▶ **GIVEN DATA**:
-- Opening Marker --

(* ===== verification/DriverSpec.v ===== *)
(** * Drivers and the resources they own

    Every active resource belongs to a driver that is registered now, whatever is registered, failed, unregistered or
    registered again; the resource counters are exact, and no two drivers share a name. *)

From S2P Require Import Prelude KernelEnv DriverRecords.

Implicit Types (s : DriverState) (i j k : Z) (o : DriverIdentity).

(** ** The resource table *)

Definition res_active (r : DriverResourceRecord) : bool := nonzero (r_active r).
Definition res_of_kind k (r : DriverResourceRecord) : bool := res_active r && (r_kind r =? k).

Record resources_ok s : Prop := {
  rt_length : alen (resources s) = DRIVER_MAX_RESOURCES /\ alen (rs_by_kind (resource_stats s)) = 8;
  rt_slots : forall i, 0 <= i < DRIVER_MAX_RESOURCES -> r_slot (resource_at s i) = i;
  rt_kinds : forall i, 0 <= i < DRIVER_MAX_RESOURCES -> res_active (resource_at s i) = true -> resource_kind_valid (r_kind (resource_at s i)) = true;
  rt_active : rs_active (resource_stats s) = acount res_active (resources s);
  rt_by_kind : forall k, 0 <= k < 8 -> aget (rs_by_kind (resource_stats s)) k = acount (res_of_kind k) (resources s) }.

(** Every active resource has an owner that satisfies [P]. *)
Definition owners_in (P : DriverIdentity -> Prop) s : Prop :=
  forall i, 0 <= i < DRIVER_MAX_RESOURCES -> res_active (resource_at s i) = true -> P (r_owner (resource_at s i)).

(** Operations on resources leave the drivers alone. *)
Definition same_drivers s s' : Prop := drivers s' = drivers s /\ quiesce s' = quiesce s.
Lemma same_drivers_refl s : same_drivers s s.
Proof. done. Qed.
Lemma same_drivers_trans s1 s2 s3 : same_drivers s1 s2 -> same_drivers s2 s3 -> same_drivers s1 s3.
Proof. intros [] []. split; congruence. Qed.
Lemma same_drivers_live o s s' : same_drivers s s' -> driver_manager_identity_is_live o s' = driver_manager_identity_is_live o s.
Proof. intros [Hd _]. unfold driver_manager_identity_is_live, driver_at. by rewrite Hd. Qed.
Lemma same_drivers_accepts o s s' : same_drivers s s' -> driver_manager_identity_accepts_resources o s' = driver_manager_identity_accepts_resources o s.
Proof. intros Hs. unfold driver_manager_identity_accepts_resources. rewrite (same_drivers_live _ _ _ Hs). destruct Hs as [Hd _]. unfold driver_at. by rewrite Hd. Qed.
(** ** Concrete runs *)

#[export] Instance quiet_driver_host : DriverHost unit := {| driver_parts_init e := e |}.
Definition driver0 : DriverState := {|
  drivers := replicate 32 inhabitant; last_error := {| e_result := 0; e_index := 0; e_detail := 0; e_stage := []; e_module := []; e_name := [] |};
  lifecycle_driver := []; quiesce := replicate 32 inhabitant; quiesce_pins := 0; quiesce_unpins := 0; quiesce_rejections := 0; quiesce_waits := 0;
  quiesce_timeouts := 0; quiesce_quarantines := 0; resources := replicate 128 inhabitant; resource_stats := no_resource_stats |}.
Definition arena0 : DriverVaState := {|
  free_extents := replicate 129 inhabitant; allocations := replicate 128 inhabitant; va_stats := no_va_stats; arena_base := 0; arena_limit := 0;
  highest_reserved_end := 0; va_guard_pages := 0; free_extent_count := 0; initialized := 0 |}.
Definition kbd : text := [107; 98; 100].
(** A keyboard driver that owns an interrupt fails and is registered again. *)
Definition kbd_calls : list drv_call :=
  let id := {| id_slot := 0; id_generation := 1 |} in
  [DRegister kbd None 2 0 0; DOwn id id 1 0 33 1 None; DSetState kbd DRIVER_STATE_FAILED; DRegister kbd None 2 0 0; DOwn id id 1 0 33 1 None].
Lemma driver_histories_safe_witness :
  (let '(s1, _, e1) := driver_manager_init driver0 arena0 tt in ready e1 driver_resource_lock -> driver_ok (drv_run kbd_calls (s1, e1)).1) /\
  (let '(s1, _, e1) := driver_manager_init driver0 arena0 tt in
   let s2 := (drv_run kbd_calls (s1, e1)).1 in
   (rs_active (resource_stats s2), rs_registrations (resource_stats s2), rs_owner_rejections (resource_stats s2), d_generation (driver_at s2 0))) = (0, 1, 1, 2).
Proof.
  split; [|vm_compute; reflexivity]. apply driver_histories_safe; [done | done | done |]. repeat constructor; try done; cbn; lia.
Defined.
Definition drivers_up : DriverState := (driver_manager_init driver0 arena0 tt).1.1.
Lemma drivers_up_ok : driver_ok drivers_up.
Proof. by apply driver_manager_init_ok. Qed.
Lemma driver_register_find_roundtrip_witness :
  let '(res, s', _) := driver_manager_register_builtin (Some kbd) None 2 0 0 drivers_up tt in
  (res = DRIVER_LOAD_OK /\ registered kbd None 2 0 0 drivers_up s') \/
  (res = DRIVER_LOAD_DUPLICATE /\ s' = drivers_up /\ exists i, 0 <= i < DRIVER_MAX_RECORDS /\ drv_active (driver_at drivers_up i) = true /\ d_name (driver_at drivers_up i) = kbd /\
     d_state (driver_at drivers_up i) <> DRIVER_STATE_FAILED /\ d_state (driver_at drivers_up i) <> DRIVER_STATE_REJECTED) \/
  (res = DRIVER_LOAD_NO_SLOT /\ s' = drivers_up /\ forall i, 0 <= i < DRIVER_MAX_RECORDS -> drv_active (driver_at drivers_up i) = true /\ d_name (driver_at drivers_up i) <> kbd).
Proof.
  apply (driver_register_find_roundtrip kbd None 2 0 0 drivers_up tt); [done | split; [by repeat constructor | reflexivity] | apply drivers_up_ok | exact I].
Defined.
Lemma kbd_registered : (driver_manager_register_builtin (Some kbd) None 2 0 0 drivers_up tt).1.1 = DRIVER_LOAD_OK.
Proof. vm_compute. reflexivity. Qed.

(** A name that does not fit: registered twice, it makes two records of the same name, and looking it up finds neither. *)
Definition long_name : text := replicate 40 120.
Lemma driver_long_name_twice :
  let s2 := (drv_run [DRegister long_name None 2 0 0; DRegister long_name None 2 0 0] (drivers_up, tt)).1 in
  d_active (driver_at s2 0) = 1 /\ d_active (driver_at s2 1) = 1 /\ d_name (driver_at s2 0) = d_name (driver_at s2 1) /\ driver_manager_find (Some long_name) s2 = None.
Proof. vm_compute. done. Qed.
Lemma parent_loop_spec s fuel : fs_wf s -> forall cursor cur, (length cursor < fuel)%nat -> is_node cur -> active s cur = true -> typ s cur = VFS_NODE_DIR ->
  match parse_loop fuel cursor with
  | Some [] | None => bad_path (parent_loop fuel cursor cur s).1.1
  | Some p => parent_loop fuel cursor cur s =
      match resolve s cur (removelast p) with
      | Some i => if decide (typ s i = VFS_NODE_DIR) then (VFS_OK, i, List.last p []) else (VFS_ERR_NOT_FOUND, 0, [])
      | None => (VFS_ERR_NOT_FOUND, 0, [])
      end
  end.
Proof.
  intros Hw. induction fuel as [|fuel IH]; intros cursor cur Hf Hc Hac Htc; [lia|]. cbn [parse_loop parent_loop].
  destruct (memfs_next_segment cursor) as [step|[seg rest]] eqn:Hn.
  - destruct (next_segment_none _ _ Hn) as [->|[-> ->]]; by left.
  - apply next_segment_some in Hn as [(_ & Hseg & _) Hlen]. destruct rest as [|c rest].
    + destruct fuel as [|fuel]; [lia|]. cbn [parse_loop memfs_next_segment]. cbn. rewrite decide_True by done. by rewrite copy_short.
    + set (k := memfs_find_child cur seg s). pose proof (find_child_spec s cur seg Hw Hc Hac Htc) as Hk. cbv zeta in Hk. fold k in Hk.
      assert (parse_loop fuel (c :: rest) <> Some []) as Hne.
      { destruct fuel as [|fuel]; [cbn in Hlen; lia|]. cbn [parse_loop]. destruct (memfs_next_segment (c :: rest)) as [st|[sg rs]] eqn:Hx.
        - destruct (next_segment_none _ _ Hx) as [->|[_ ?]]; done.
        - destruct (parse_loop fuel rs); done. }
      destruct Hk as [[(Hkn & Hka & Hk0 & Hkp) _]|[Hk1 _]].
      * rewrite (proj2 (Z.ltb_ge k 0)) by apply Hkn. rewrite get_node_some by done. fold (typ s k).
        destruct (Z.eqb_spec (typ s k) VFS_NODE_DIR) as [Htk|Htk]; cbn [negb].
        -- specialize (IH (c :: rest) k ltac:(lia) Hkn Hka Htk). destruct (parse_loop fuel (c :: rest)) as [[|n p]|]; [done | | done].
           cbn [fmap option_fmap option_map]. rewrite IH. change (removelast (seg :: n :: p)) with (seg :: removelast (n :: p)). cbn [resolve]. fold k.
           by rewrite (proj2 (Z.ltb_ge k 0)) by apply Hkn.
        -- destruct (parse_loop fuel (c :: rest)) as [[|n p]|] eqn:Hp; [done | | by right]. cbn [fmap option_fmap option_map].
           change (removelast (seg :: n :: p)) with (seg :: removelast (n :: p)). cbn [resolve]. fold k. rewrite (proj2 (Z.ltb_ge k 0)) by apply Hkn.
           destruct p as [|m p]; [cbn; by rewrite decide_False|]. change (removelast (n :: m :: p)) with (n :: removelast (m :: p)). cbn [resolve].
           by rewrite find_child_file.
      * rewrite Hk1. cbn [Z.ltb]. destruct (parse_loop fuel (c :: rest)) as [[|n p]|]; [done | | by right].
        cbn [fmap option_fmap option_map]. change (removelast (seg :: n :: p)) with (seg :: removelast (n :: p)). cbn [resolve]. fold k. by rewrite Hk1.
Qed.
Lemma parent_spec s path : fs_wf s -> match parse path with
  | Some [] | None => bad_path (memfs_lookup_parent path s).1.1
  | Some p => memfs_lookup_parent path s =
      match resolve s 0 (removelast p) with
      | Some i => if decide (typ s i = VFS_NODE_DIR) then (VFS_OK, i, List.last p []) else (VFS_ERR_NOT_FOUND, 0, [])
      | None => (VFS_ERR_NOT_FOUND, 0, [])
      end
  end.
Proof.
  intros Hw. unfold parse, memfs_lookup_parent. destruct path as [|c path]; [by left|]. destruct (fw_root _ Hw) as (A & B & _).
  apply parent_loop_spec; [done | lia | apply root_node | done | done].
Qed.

-- Closing Marker --

▶ **YOUR OBJECTIVE**:
There is a run of lines above from the one with "- destruct (next_segment_none _ _ Hn)" to the one with "destruct Hk as"; print exactly that run, both ends included, and nothing else.

▶ **SOLUTION**:
  - destruct (next_segment_none _ _ Hn) as [->|[-> ->]]; by left.
  - apply next_segment_some in Hn as [(_ & Hseg & _) Hlen]. destruct rest as [|c rest].
    + destruct fuel as [|fuel]; [lia|]. cbn [parse_loop memfs_next_segment]. cbn. rewrite decide_True by done. by rewrite copy_short.
    + set (k := memfs_find_child cur seg s). pose proof (find_child_spec s cur seg Hw Hc Hac Htc) as Hk. cbv zeta in Hk. fold k in Hk.
      assert (parse_loop fuel (c :: rest) <> Some []) as Hne.
      { destruct fuel as [|fuel]; [cbn in Hlen; lia|]. cbn [parse_loop]. destruct (memfs_next_segment (c :: rest)) as [st|[sg rs]] eqn:Hx.
        - destruct (next_segment_none _ _ Hx) as [->|[_ ?]]; done.
        - destruct (parse_loop fuel rs); done. }
      destruct Hk as [[(Hkn & Hka & Hk0 & Hkp) _]|[Hk1 _]].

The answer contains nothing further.